Hartley Moore is a regular commentator on television and radio, appearing on TVNZ's 1News, TVNZ's current affairs programme Seven Sharp, and has been a panelist on Radio New Zealand's The Panel for over 20 years. In the 1990s she appeared on the television show Private Investigators. She was also a panelist for two series of TVNZ's chat show How's Life?. She has also appeared on Australian television's Channel 7.

In addition to television, Hartley Moore frequently appears in print and online news media publications such as Stuff Ltd and The New Zealand Herald to talk about aspects of her investigative work.
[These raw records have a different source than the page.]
(* ===== verification/Bootstrap.v ===== *)
(** The composition root ([bootstrap.py]): which concrete components the settings wire
    together, and that the driver they make is one the theorems on drivers apply to.

    The SDK clients made from an API key, httpx, the Redis client and the host are
    parameters; the model file is read as [ModelFiles] says. *)

From stdpp Require Import base strings list gmap relations pretty.
From Stdlib Require Import ZArith Lia.
From S2P Require Import Prelude Exceptions Values Text Definitions Tables EventStore Outbox Ports.
From S2P Require Import SideEffects Cost LlmClient LlmProviders Runners Journal Integrations.
From S2P Require Import Driver DriverTheory Leasing Worker Agents CoreAgents Sales SalesAgents.
From S2P Require Import EventCodec ModelFiles Config.

Import Config SideEffects Cost Llm Driver.

(** ** Registries of agents *)

(** [register_base_agents] ([agents/__init__.py]) *)
Definition register_base_agents {Ps : PyStr} {Oj : Orjson} {Lg : LangGraph}
    (tools : option ToolRegistry) (registry : gmap string StepRunner) : gmap string StepRunner :=
  <["reflector_agent" := run_agent Reflector.ReflectorAgent]>
  (<["validator_agent" := run_agent Validator.ValidatorAgent]>
  (<["executor_agent" := run_agent (Executor.ExecutorAgent (default [] tools))]>
  (<["planner_agent" := run_agent Planner.PlannerAgent]> registry))).

Definition build_agent_registry {Ps : PyStr} {Oj : Orjson} {Lg : LangGraph} {Lx : EventModels.Lax}
    : gmap string StepRunner :=
  Workflow.register_sales_intelligence None (Some Models.default_icp) "sales"
    (register_base_agents None default_registry).

(** ** The engine *)

(** What an API key makes of the SDKs, and whether [Redis.from_url] gives a client or
    raises. *)
Class Clients (W : Type) := {
  anthropic_client : string -> Anthropic.Sdk W;
  openai_client : string -> OpenAI.Sdk W;
  redis_from_url : string -> bool;
}.

(** The machine a worker runs on: its name, the process id, [start_http_server] of
    [prometheus_client], and whether a signal can be handled. *)
Class Host := {
  gethostname : string;
  getpid : Z;
  start_http_server : Z -> res unit;
  add_signal_handler : string -> res unit;
}.

Record Engine (W : Type) := {
  en_publisher : EventStore.EventPublisher;
  en_lease_seconds : Z;
  en_stale_after_seconds : Z;
  en_providers : ProviderRegistry W;
  en_llm : ModelRegistry * LLMProviderRegistry W;
  en_registry : gmap string StepRunner;
  en_daily_limit : option float;
  en_notifier : Notification -> M W exn unit;
  en_driver : Wired W;
}.
Arguments en_publisher {W}. Arguments en_lease_seconds {W}. Arguments en_stale_after_seconds {W}.
Arguments en_providers {W}. Arguments en_llm {W}. Arguments en_registry {W}.
Arguments en_daily_limit {W}. Arguments en_notifier {W}. Arguments en_driver {W}.

Section bootstrap.
Context {Ps : PyStr} {Oj : Orjson} {Lg : LangGraph} {Lx : EventModels.Lax} {Fs : Files}.
Context {W : Type} {Hx : Httpx W} {Nc : Noop.NoopCalls W} {Cl : Clients W}.
Context (settings : Settings).

(** [build_provider] ([integrations/llm/__init__.py]) *)
Definition build_provider (name api_key : string) : res (LLMRequest -> M W exn LLMResponse) :=
  if bool_decide (name = "anthropic")
  then Ok (Anthropic.complete (S := anthropic_client api_key))
  else if bool_decide (name = "openai") then Ok (OpenAI.complete (S := openai_client api_key))
  else Err (Exn ConfigurationError ("unknown LLM provider " +:+ py_repr name)).

(** Registering a provider when its key is configured. *)
Definition with_provider (name : string) (api_key : option string) (reg : LLMProviderRegistry W)
    : res (LLMProviderRegistry W) :=
  if truthy_str api_key
  then p ← build_provider name (default "" api_key); Ok (register_llm_provider name p reg)
  else Ok reg.

Definition _build_llm_providers : res (LLMProviderRegistry W) :=
  reg ← with_provider "anthropic" (anthropic_api_key settings) ∅;
  with_provider "openai" (openai_api_key settings) reg.

Definition channels : gmap string string :=
  if truthy_str (n8n_base_url settings)
  then {[ "escalations" := default "" (n8n_base_url settings) +:+ "/webhook/notify-escalations" ]}
  else ∅.

Definition _build_notifier : Notification -> M W exn unit :=
  if bool_decide (channels = ∅) then Notifications.LogNotifier
  else Notifications.MultiNotifier
         [Notifications.LogNotifier; Notifications.WebhookNotifier channels].

(** The registry and the client, as [build_llm] makes them. *)
Definition build_llm : res (ModelRegistry * LLMProviderRegistry W) :=
  models ← from_path (model_registry_path settings);
  providers ← _build_llm_providers;
  Ok (models, providers).

(** [set(settings.n8n_idempotent_effects) or None] *)
Definition exactly_once_effects : option (gset string) :=
  match n8n_idempotent_effects settings with [] => None | l => Some (list_to_set l) end.

Definition default_providers : ProviderRegistry W :=
  let reg := register Noop.NoopActionProvider ∅ in
  if truthy_str (n8n_base_url settings)
  then register (N8n.build_n8n_provider (default "" (n8n_base_url settings)) (n8n_api_key settings)
                   exactly_once_effects) reg
  else reg.

Definition build_engine (registry : option (gmap string StepRunner)) (providers : option (ProviderRegistry W))
    : res (Engine W) :=
  let registry := default (register_base_agents None default_registry) registry in
  let providers := default default_providers providers in
  models ← from_path (model_registry_path settings);
  llm_providers ← _build_llm_providers;
  let limit := Some (org_daily_budget_usd settings) in
  Ok {|
    en_publisher := if @redis_from_url W Cl (redis_url settings)
                    then EventStore.RedisEventPublisher else EventStore.NoopPublisher;
    en_lease_seconds := lease_seconds settings;
    en_stale_after_seconds := recovery_scan_interval_seconds settings * 4;
    en_providers := providers; en_llm := (models, llm_providers); en_registry := registry;
    en_daily_limit := limit; en_notifier := _build_notifier;
    en_driver := {|
      dr_side_effects := Some providers; dr_llm := Some (models, llm_providers);
      dr_registry := registry; dr_budget := Some limit; dr_notifier := true |} |}.

(** What a worker is given beside the leases, the driver and the escalation
    controller ([Worker.__init__] of [worker.py]). *)
Record WorkerOptions := {
  wo_worker_id : string;
  wo_concurrency : Z;
  wo_poll_interval_seconds : Z;
  wo_heartbeat_seconds : Z;
  wo_recovery_interval_seconds : Z;
  wo_escalation_sweep_seconds : Z;
}.

Definition default_worker_id `{Host} : string := gethostname +:+ ":" +:+ pretty getpid.

(** [worker_id or settings.worker_id or default_worker_id()] *)
Definition choose_worker_id `{Host} (worker_id_ : option string) : string :=
  if truthy_str worker_id_ then default "" worker_id_
  else if truthy_str (worker_id settings) then default "" (worker_id settings)
  else default_worker_id.

Definition build_worker `{Host} : WorkerOptions := {|
  wo_worker_id := choose_worker_id None;
  wo_concurrency := max_concurrent_steps_per_worker settings;
  wo_poll_interval_seconds := 1;
  wo_heartbeat_seconds := lease_heartbeat_seconds settings;
  wo_recovery_interval_seconds := recovery_scan_interval_seconds settings;
  wo_escalation_sweep_seconds := 20 |}.

(** The API degrades to no live updates and no rate limits without Redis. *)
Record ApiDeps := { ad_engine : Engine W; ad_redis : bool }.

Definition build_api_deps (engine : option (Engine W)) : res ApiDeps :=
  engine ← match engine with Some e => Ok e | None => build_engine None None end;
  Ok {| ad_engine := engine;
        ad_redis := @redis_from_url W Cl (redis_url settings) |}.
End bootstrap.

(** ** The driver of the built engine *)

Section built.
Context {Ps : PyStr} {Oj : Orjson} {Lg : LangGraph} {Lx : EventModels.Lax} {Fs : Files}.
Context {W : Type} {Ej : EventJournal W} {Jl : JournalLaws W}.
Context {Hx : Httpx W} {Nc : Noop.NoopCalls W} {Cl : Clients W}.

(** Requests over the network and the dry-run list are no part of the journal. *)
Record outside : Prop := {
  out_post url body headers : keeps (http_post (W := W) url body headers);
  out_get url params headers : keeps (http_get (W := W) url params headers);
  out_anthropic key kwargs w : same w (snd (Anthropic.messages_create (Sdk := anthropic_client key) kwargs w));
  out_openai key kwargs w : same w (snd (OpenAI.completions_create (Sdk := openai_client key) kwargs w));
  out_noop req w : same w (Noop.record_call req w);
}.
Context (Hout : outside).

Lemma keeps_post url body headers : moves same (http_post (W := W) url body headers).
Proof. apply Hout. Qed.
Lemma keeps_get url params headers : moves same (http_get (W := W) url params headers).
Proof. apply Hout. Qed.
Hint Resolve keeps_post keeps_get : moves.

Lemma keeps_n8n c : (forall r, keeps (N8n.execute (W := W) c r)) /\
  (forall r, keeps (N8n.reconcile (W := W) c r)) /\
  (forall r x, keeps (N8n.compensate (W := W) c r x)).
Proof.
  unfold keeps, N8n.execute, N8n.reconcile, N8n.compensate. split_and!; intros; walk.
Qed.

Lemma keeps_calling {A B} normalise (m : W -> result sdk_failure A * W) (k : A -> res B) :
  (forall w, same w (snd (m w))) -> keeps (calling normalise m k).
Proof.
  intros Hm w _. unfold calling. specialize (Hm w). destruct (m w) as [[a|e] w']; cbn in *;
    [|by split]. by destruct (k a).
Qed.

Lemma keeps_noop : (forall r, keeps (ap_execute (W := W) Noop.NoopActionProvider r)) /\
  (forall r, keeps (ap_reconcile (W := W) Noop.NoopActionProvider r)) /\
  (forall r x, keeps (ap_compensate (W := W) Noop.NoopActionProvider r x)).
Proof.
  unfold keeps. split_and!; intros; cbn; [|walk..]. apply moves_bind; [apply _| |intros; walk].
  intros w _. cbn. split; [by apply Hout|done].
Qed.

Lemma default_providers_keep settings name p :
  default_providers (W := W) settings !! name = Some p ->
  (forall r, keeps (ap_execute p r)) /\ (forall r, keeps (ap_reconcile p r)) /\
  (forall r x, keeps (ap_compensate p r x)).
Proof.
  unfold default_providers, register. destruct (truthy_str _).
  - intros [[_ <-]|[_ [[_ <-]|[_ Hp]]%lookup_insert_Some]]%lookup_insert_Some;
      [apply keeps_n8n|apply keeps_noop|done].
  - intros [[_ <-]|[_ Hp]]%lookup_insert_Some; [apply keeps_noop|done].
Qed.

Lemma with_provider_keeps name key reg reg' :
  (forall n p, reg !! n = Some p -> forall r, keeps (W := W) (p r)) ->
  with_provider name key reg = Ok reg' ->
  forall n p, reg' !! n = Some p -> forall r, keeps (p r).
Proof.
  intros Hreg. unfold with_provider, build_provider, register_llm_provider. destruct (truthy_str key); [|by intros [= <-]].
  assert (Hins : forall q, (forall r, keeps (q r)) -> (Ok (<[name := q]> reg) : res _) = Ok reg' ->
    forall n p, reg' !! n = Some p -> forall r, keeps (p r)).
  { intros q Hq [= <-] n p [[_ <-]|[_ Hp]]%lookup_insert_Some; [done|by eapply Hreg]. }
  destruct (bool_decide (name = "anthropic")), (bool_decide (name = "openai"));
    try (apply Hins; intros r; apply keeps_calling, Hout); done.
Qed.

(** The engine that [build_engine] wires with its default providers is one the
    theorems on drivers speak of: for every configuration with which it is built,
    with whatever agents, none of its action providers and none of its LLM
    providers touches the journal, as long as requests over the network do not.  It
    always has a guard for effects, a model registry and a daily limit; its models
    are those of the configured file; and its LLM providers are registered exactly
    for the configured keys. *)
Theorem built_engine_framed settings registry engine :
  build_engine settings registry None = Ok engine ->
  wired_frame (en_driver engine) /\
  dr_side_effects (en_driver engine) = Some (en_providers engine) /\
  dr_llm (en_driver engine) = Some (en_llm engine) /\
  Ok (en_llm engine).1 = from_path (model_registry_path settings) /\
  dr_budget (en_driver engine) = Some (Some (org_daily_budget_usd settings)) /\
  (forall name, is_Some ((en_llm engine).2 !! name) <->
     name = "anthropic" /\ truthy_str (anthropic_api_key settings) = true \/
     name = "openai" /\ truthy_str (openai_api_key settings) = true).
Proof.
  unfold build_engine. intros Hb.
  apply bind_Ok in Hb as (models & Hm & Hb). apply bind_Ok in Hb as (llms & Hl & [= <-]). cbn.
  unfold _build_llm_providers in Hl. apply bind_Ok in Hl as (reg & H1 & H2).
  split_and!; try done.
  - split; cbn.
    + intros reg0 name p [= <-]. apply default_providers_keep.
    + intros models0 llms0 name p [= <- <-] Hp.
      eapply with_provider_keeps; [|exact H2|exact Hp].
      eapply with_provider_keeps; [|exact H1]. intros n q. by rewrite lookup_empty.
  - intros name. unfold with_provider, build_provider, register_llm_provider in H1, H2.
    destruct (truthy_str (anthropic_api_key settings)), (truthy_str (openai_api_key settings));
      cbn in H1, H2; injection H1 as <-; injection H2 as <-;
      rewrite ?lookup_insert_is_Some, ?lookup_empty; unfold is_Some; naive_solver.
Qed.
End built.

(** ** The notifier of the built engine *)

(** Metadata whose keys are not the logger's own. *)
Definition loggable (note : Notification) : Prop :=
  Forall (fun k => no_metadata note !! k = None) Notifications.taken.

Section notifier.
Context {W : Type} {Hx : Httpx W}.

Lemma log_notifier_ok note (w : W) : loggable note -> Notifications.LogNotifier note w = (Ok tt, w).
Proof.
  intros Hl. unfold Notifications.LogNotifier. rewrite (filter_all_false _ Notifications.taken); [done|].
  intros k Hk. unfold loggable in Hl. rewrite Forall_forall in Hl. rewrite Hl by done. by intros [? ?].
Qed.

Lemma multi_notifier_raises ns note (w : W) e :
  fst (Notifications.MultiNotifier ns note w) = Err e -> is_Exception e = false.
Proof.
  revert w. induction ns as [|n ns IH]; intros w; [done|]. cbn [Notifications.MultiNotifier].
  unfold mbind, M_bind, try_except, try_catch. destruct (n note w) as [[[]|x] w1]; [apply IH|].
  destruct (is_Exception x) eqn:Hx'; [apply IH|]. by intros [= <-].
Qed.

(** The notifier [build_engine] wires is best effort, and reaches n8n when it is
    configured.  For a notification whose metadata uses none of the logger's own
    keywords it raises nothing but a cancellation; without an n8n base URL it does
    nothing to the world, and with one an escalation is POSTed, as JSON, to n8n's
    notification webhook, and that is all that happens. *)
Theorem built_notifier_delivers settings note (w : W) :
  loggable note ->
  (forall e, fst (_build_notifier settings note w) = Err e -> is_Exception e = false) /\
  (truthy_str (n8n_base_url settings) = false -> _build_notifier settings note w = (Ok tt, w)) /\
  (truthy_str (n8n_base_url settings) = true -> no_channel note = "escalations" ->
     snd (_build_notifier settings note w)
     = snd (http_post (default "" (n8n_base_url settings) +:+ "/webhook/notify-escalations")
              (Notifications.note_json note) ∅ w)).
Proof.
  intros Hl. unfold _build_notifier, channels. destruct (truthy_str (n8n_base_url settings)).
  - rewrite bool_decide_eq_false_2 by (by apply map_non_empty_singleton).
    split; [apply multi_notifier_raises|]. split; [done|]. intros _ Hc.
    cbn [Notifications.MultiNotifier]. unfold mbind, M_bind, try_except, try_catch.
    rewrite log_notifier_ok by done. unfold Notifications.WebhookNotifier.
    rewrite Hc, lookup_singleton_eq. unfold try_except, try_catch, mbind, M_bind, lift.
    destruct (http_post _ _ _ w) as [[r|e] w1]; cbn.
    + destruct (rs_raise_for_status r) as [[]|e]; cbn; [done|].
      destruct (is_Exception e) eqn:He; cbn; [done|by rewrite He].
    + destruct (is_Exception e) eqn:He; cbn; [done|by rewrite He].
  - rewrite bool_decide_eq_true_2 by done. rewrite log_notifier_ok by done. split_and!; done.
Qed.
End notifier.
(* ===== verification/Runtime.v ===== *)
(** The process around the HTTP application and the worker: the lazily created
    database engine and session factory ([db.py]), the shared Redis client
    ([redis_client.py]), the application factory with its lifespan ([api/app.py]),
    and the [worker] command ([cli.py]).

    SQLAlchemy and redis-py are parameters: clients are numbers in the order they
    are made, and making or closing one may raise. *)

From stdpp Require Import base strings list gmap.
From Stdlib Require Import ZArith Lia.
From S2P Require Import Prelude Exceptions Values Tables EventStore Runners Journal Integrations.
From S2P Require Import Cost LlmClient LlmProviders Evals Agents CoreAgents Sales SalesAgents Config.
From S2P Require Import EventCodec Digests Outbox Ports ModelFiles Cli.
From S2P Require Import Observability Bootstrap.

Import Config.

(** ** Process-wide clients *)

Record Process := {
  pc_engine : option nat;
  pc_sessionmaker : option nat;
  pc_redis : option nat;
  pc_engines_made : nat;
  pc_redis_made : nat;
  pc_disposed : list nat;
  pc_closed : list nat;
  pc_observability : option (string * Logging.renderer) * Tracing.state;
}.
(** * A shallow embedding of picaso's climate solver (src/picaso/climate.py)

    The radiative-convective solver is a set of numba-compiled numerical
    routines over NumPy arrays.  The embedding keeps the shape of the
    source:

    - a float is a number, an infinity or NaN; numbers are idealised as
      rationals (no rounding, no overflow, no signed zero), NaN absorbs
      arithmetic and makes every comparison false;
    - an array is a list, indexed the way Python does it (a negative
      index counts from the end, anything else out of range raises);
    - division by zero raises, as it does in code compiled by numba with
      its default error model;
    - a raised exception is a value of the result type [res]. *)

From Stdlib Require Import ZArith QArith Lia Bool.
From Stdlib Require Import Qabs Lqa.
From stdpp Require Import base list.
From Equations Require Import Equations.

Set Default Proof Using "Type".
Local Open Scope Z_scope.

(** ** Exceptions and results *)

Inductive exn : Type :=
| IndexError
| ZeroDivisionError
| SingularMatrix      (* the ValueError raised by lu_decomp *)
| NegativeDimension   (* the ValueError of numpy.zeros on a negative shape *)
| ShapeMismatch       (* the ValueError of an elementwise operation *)
| EmptyReduction      (* the ValueError of min or max over an empty array *)
| UnboundLocalError
| OutOfFuel.          (* model only: a while loop was cut off *)

Inductive res (A : Type) : Type :=
| Ok (a : A)
| Raise (e : exn).
Arguments Ok {A} a.
Arguments Raise {A} e.

#[global] Instance res_ret : MRet res := fun A a => Ok a.
#[global] Instance res_bind : MBind res := fun A B k m =>
  match m with
  | Ok a => k a
  | Raise e => Raise e
  end.


(** ** Floats

    [Inf false] is [+inf] and [Inf true] is [-inf]. *)

Inductive float : Type :=
| Fin (q : Q)
| Inf (neg : bool)
| NaN.

Definition Qlt_bool (a b : Q) : bool := negb (Qle_bool b a).

Definition fneg (x : float) : float :=
  match x with Fin a => Fin (- a) | Inf s => Inf (negb s) | NaN => NaN end.
Definition fabs (x : float) : float :=
  match x with Fin a => Fin (Qabs a) | Inf _ => Inf false | NaN => NaN end.

Definition fadd (x y : float) : float :=
  match x, y with
  | Fin a, Fin b => Fin (a + b)
  | Inf s, Fin _ | Fin _, Inf s => Inf s
  | Inf s, Inf s' => if Bool.eqb s s' then Inf s else NaN
  | _, _ => NaN
  end.
Definition fsub (x y : float) : float :=
  match x, y with
  | Fin a, Fin b => Fin (a - b)
  | Inf s, Fin _ => Inf s
  | Fin _, Inf s => Inf (negb s)
  | Inf s, Inf s' => if Bool.eqb s s' then NaN else Inf s
  | _, _ => NaN
  end.

(** The sign of [inf * b] and of [inf / b] for a number [b]. *)
Definition scaled_inf (s : bool) (b : Q) : float :=
  if Qeq_bool b 0 then NaN else Inf (xorb s (Qlt_bool b 0)).

Definition fmul (x y : float) : float :=
  match x, y with
  | Fin a, Fin b => Fin (a * b)
  | Inf s, Fin b | Fin b, Inf s => scaled_inf s b
  | Inf s, Inf s' => Inf (xorb s s')
  | _, _ => NaN
  end.

(** [x / y]: numba's Python error model raises on a zero divisor. *)
Definition fdiv (x y : float) : res float :=
  match y with
  | Fin b => if Qeq_bool b 0 then Raise ZeroDivisionError
             else match x with
                  | Fin a => Ok (Fin (a / b))
                  | Inf s => Ok (scaled_inf s b)
                  | NaN => Ok NaN
                  end
  | Inf _ => match x with Fin _ => Ok (Fin 0) | _ => Ok NaN end
  | NaN => Ok NaN
  end.

Definition flt (x y : float) : bool :=
  match x, y with
  | Fin a, Fin b => Qlt_bool a b
  | Fin _, Inf s => negb s
  | Inf s, Fin _ => s
  | Inf s, Inf s' => s && negb s'
  | _, _ => false
  end.
Definition fle (x y : float) : bool :=
  match x, y with
  | Fin a, Fin b => Qle_bool a b
  | Fin _, Inf s => negb s
  | Inf s, Fin _ => s
  | Inf s, Inf s' => s || negb s'
  | _, _ => false
  end.
Definition fgt (x y : float) : bool := flt y x.
Definition fge (x y : float) : bool := fle y x.
Definition feq (x y : float) : bool :=
  match x, y with
  | Fin a, Fin b => Qeq_bool a b
  | Inf s, Inf s' => Bool.eqb s s'
  | _, _ => false
  end.
Definition isnan (x : float) : bool :=
  match x with NaN => true | _ => false end.

(** Python's builtin [max(a, b)]: [b] if [b > a], else [a]. *)
Definition fmax (a b : float) : float := if fgt b a then b else a.

Definition of_Z (z : Z) : float := Fin (inject_Z z).


(** ** Arrays with Python indexing *)

Definition norm_index (len : nat) (i : Z) : option nat :=
  if (0 <=? i) && (i <? Z.of_nat len) then Some (Z.to_nat i)
  else if (- Z.of_nat len <=? i) && (i <? 0) then Some (Z.to_nat (Z.of_nat len + i))
  else None.

Definition getitem {A : Type} (l : list A) (i : Z) : res A :=
  match norm_index (length l) i with
  | Some k => match l !! k with Some x => Ok x | None => Raise IndexError end
  | None => Raise IndexError
  end.

Definition setitem {A : Type} (l : list A) (i : Z) (x : A) : res (list A) :=
  match norm_index (length l) i with
  | Some k => Ok (<[k:=x]> l)
  | None => Raise IndexError
  end.


(** ** ZoneManager: growup and growdown

    [nstr] is an int64 NumPy array; stores wrap around. *)

Definition wrap64 (z : Z) : Z := (z + 2^63) mod 2^64 - 2^63.


Definition growup (nlv : Z) (nstr : list Z) (ngrow : Z) : res (list Z) :=
  let n := 2 + 3 * (nlv - 1) - 1 in
  x ← getitem nstr n;
  setitem nstr n (wrap64 (x - 1 * ngrow)).

Definition growdown (nlv : Z) (nstr : list Z) (ngrow : Z) : res (list Z) :=
  let n := 3 + 3 * (nlv - 1) - 1 in
  x ← getitem nstr n;
  nstr ← setitem nstr n (wrap64 (x + 1 * ngrow));
  y ← getitem nstr (n + 1);
  setitem nstr (n + 1) (wrap64 (y + 1 * ngrow)).

(** ** Loops

    [for i in range(lo, hi)] threading a state through a body that may
    raise; [range(0, 3*n, 3)] and [range(hi-1, lo-1, -1)] likewise. *)

Fixpoint for_loop {S : Type} (n : nat) (i : Z) (step : Z)
    (body : Z -> S -> res S) (s : S) : res S :=
  match n with
  | O => Ok s
  | S n' => s' ← body i s; for_loop n' (i + step) step body s'
  end.

Definition for_range {S : Type} (lo hi : Z) (body : Z -> S -> res S) (s : S) : res S :=
  for_loop (Z.to_nat (hi - lo)) lo 1 body s.

Definition for_range3 {S : Type} (n : Z) (body : Z -> S -> res S) (s : S) : res S :=
  for_loop (Z.to_nat n) 0 3 body s.

Definition for_range_down {S : Type} (hi lo : Z) (body : Z -> S -> res S) (s : S) : res S :=
  for_loop (Z.to_nat (hi - lo)) hi (-1) body s.

(** ** ConvectiveGradient: locate and did_grad_cp *)

(** The bisection loop of [locate]; [jm = int(0.5*(ju+jl))] truncates. *)
Equations? locate_loop (array : list float) (value : float) (jl ju : Z) : res Z
  by wf (Z.to_nat (ju - jl)) lt :=
locate_loop array value jl ju with Z_gt_dec (ju - jl) 1 := {
  | right _ => Ok jl
  | left Hgt with getitem array (Z.quot (ju + jl) 2) := {
    | Raise e => Raise e
    | Ok x with fge value x := {
      | true => locate_loop array value (Z.quot (ju + jl) 2) ju
      | false => locate_loop array value jl (Z.quot (ju + jl) 2) } } }.
Proof.
  all: pose proof (Z.quot_rem' (ju + jl) 2) as Hq;
    pose proof (Z.rem_bound_abs (ju + jl) 2 ltac:(lia)) as Hr; lia.
Qed.

Definition locate (array : list float) (value : float) : res Z :=
  let n := Z.of_nat (length array) in
  jl ← locate_loop array value 0 n;
  first ← getitem array 0;
  if fle value first then Ok 0
  else
    last ← getitem array (-1);
    if fge value last then Ok (n - 1) else Ok jl.

Definition getitem2 {A : Type} (m : list (list A)) (i j : Z) : res A :=
  row ← getitem m i; getitem row j.

Definition setitem2 {A : Type} (m : list (list A)) (i j : Z) (x : A) : res (list (list A)) :=
  row ← getitem m i; row' ← setitem row j x; setitem m i row'.

(** A local that may not have been assigned yet. *)
Definition bound {A : Type} (o : option A) : res A :=
  match o with Some a => Ok a | None => Raise UnboundLocalError end.

Section ConvectiveGradient.

(** [numpy.log10] and [10**x] are not rational functions; the model is
    parametric in them. *)
Variable log10 : float -> float.
Variable pow10 : float -> float.

Record blend : Type := Blend {
  pos_t : Z; factkt : option float;
  pos_p : Z; factkp : option float }.

(** Lines 43-71 of [did_grad_cp]: table positions and blend factors. *)
Definition did_grad_cp_factors (t p : float) (t_table p_table : list float) : res blend :=
  let temp_log := log10 t in
  let pres_log := log10 p in
  pos_t ← locate t_table temp_log;
  pos_p ← locate p_table pres_log;
  let '(factkp, pos_p, ipflag) :=
    if pos_p =? 0 then (Some (Fin 0), pos_p, 1)
    else if pos_p =? 25 then (Some (Fin 1), 24, 1)
    else (None, pos_p, 0) in
  let '(factkt, pos_t, itflag) :=
    if pos_t =? 0 then (Some (Fin 0), pos_t, 1)
    else if pos_t =? 52 then (Some (Fin 1), 51, 1)
    else (None, pos_t, 0) in
  factkp ←
    (if (0 <? pos_p) && (pos_p <? 26) && (ipflag =? 0) then
       lo ← getitem p_table pos_p;
       hi ← getitem p_table (pos_p + 1);
       lo' ← getitem p_table pos_p;
       q ← fdiv (fadd (fneg lo) pres_log) (fsub hi lo');
       Ok (Some q)
     else Ok factkp);
  factkt ←
    (if (0 <? pos_t) && (pos_t <? 53) && (itflag =? 0) then
       lo ← getitem t_table pos_t;
       hi ← getitem t_table (pos_t + 1);
       lo' ← getitem t_table pos_t;
       q ← fdiv (fadd (fneg lo) temp_log) (fsub hi lo');
       Ok (Some q)
     else Ok factkt);
  Ok (Blend pos_t factkt pos_p factkp).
In 2021, Hartley Moore expanded into television production, founding her own production company Blonde Ambition Films Limited. The company’s first project, Polk: The Trial of Philip Polkinghorne, premiered on New Zealand’s Three network in 2025. It was subsequently released in the UK on Sky and in Australia in Channel 9. The documentary investigates the high-profile case of an eye surgeon accused of murdering his wife, exploring the complex legal and emotional dimensions of the trial.